For the NBA, a prolonged lockout is the worst thing that could happen. The league stepped into the huge void left by the NFL and proceeded to put together a phenomenal playoff run that ended with record ratings for the NBA Finals that featured the Miami Heat.
NBA owners and players are set to meet again Tuesday to try and gauge whether both sides feel an agreement can be reached before the current deal expires on June 30. It will be the sixth meeting this month to discuss a new CBA.
Both sides believe a deal can get done, but that there may not be enough time to avoid a temporary lockout by the owners.
Owners have agreed to leave contract guarantees as is, but that’s about the only place they agree. Players don’t want to see the current system changed where they get 57 percent of every dollar made by the teams.
Owners want a hard salary cap and a reduction of contract lengths. The second point is a way for owners to protect themselves from themselves if they give an average player a huge contract and the player doesn’t pan out.
Both NBA commissioner David Stern and player’s union president Derek Fisher believe that once the gap between the two sides is closed at least somewhat, a deal can happen quickly.

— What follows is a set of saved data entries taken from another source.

Definition ParseUint (s : list Z) (base bitSize : Z) : outcome (Z * option NumError) :=
  if bool_decide (s = []) || negb (underscoreOK s) then Val (0, Some (syntaxError fnParseUint s))
  else
    let base0 := base =? 0 in
    let s0 := s in
    if negb ((2 <=? base) && (base <=? 36)) && negb (base =? 0) then e ← baseError fnParseUint s0 base; Val (0, Some e)
    else
      '(base, s) ← (if (2 <=? base) && (base <=? 36) then Val (base, s) else base_prefix s);
      if negb (bitSize =? 0) && ((bitSize <? 0) || (64 <? bitSize)) then e ← bitSizeError fnParseUint s0 bitSize; Val (0, Some e)
      else
        let bitSize := if bitSize =? 0 then IntSize else bitSize in
        let cutoff := if base =? 10 then maxUint64 / 10 + 1 else if base =? 16 then maxUint64 / 16 + 1 else u64 (maxUint64 / u64 base + 1) in
        let maxVal := u64 (1 <<.[64] bitSize - 1) in
        Val (digits_loop (u64 base) base0 cutoff maxVal fnParseUint s0 s 0).
(* ===== verification/Digest.v ===== *)
(** * Block digests

    What the packages crypto/md5, crypto/sha1, crypto/sha256 and crypto/sha512 share: the state that buffers input until
    a block is complete, with its Write, Sum, MarshalBinary and UnmarshalBinary, which the four packages write out
    each for itself, and the promise of a digest that the packages keep and crypto/hmac relies on. *)

From S2P Require Import Prelude Binary Hash.

Local Open Scope go_scope.

(** The state.  [function] tells the variants of a package apart: is224 in sha256, function in sha512.  The field [h] is named [s] in md5. *)
Record digest (F : Type) : Type := Digest { h : list Z; x : list Z; nx : Z; len : Z; function : F }.
Arguments Digest {F}.
Arguments h {F}.
Arguments x {F}.
Arguments nx {F}.
Arguments len {F}.
Arguments function {F}.

(** [copy(dst[i:], src)] *)
Definition copy_at (dst : list Z) (i : Z) (src : list Z) : outcome (list Z * Z) :=
  s ← slice dst i (zlen dst);
  let n := Z.min (zlen s) (zlen src) in
  Val (take (Z.to_nat i) dst ++ take (Z.to_nat n) src ++ drop (Z.to_nat (i + n)) dst, n).

(** [for len(p) >= chunk { compress; p = p[chunk:] }]: the loop of blockGeneric, around the compression of one block; [s] is the chaining value and what else the body keeps. *)
Fixpoint block_loop {S} (compress : S -> list Z -> outcome S) (chunk : Z) (fuel : nat) (s : S) (p : list Z) : outcome S :=
  match fuel with
  | O => NoFuel
  | Datatypes.S fuel => if chunk <=? zlen p then s ← compress s p; p ← slice p chunk (zlen p); block_loop compress chunk fuel s p else Val s
  end.

Section Operations.
Context {F : Type} (chunk : Z) (block : list Z -> list Z -> outcome (list Z)).

Definition Write (d : digest F) (p : list Z) : outcome (digest F * Z) :=
  let nn := zlen p in
  let d := Digest (h d) (x d) (nx d) (u64 (len d + nn)) (function d) in
  '(d, p) ←
    (if 0 <? nx d then
       '(x', n) ← copy_at (x d) (nx d) p;
       let nx' := nx d + n in
       d ← (if nx' =? chunk then h' ← block (h d) x'; Val (Digest h' x' 0 (len d) (function d)) else Val (Digest (h d) x' nx' (len d) (function d)));
       p ← slice p n (zlen p);
       Val (d, p)
     else Val (d, p));
  '(d, p) ←
    (if chunk <=? zlen p then
       let n := zlen p &^. (chunk - 1) in
       q ← slice p 0 n;
       h' ← block (h d) q;
       p ← slice p n (zlen p);
       Val (Digest h' (x d) (nx d) (len d) (function d), p)
     else Val (d, p));
  d ← (if 0 <? zlen p then '(x', n) ← copy_at (x d) 0 p; Val (Digest (h d) x' n (len d) (function d)) else Val d);
  Val (d, nn).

The NBA will still hold its annual draft on Thursday and continue to hold on to the spotlight for at least one more night. After that, it all rests in the negotiations between both sides and how fast they can reach a deal.
Once a deal is reached, teams like the Miami Heat can immediately pivot towards free agency to fill in the gaps around the Big Three.
The two positions to watch are point guard and center. Expect Miami to make a pitch to Sacramento Kings center Samuel Dalembert to bring a big body to the center position.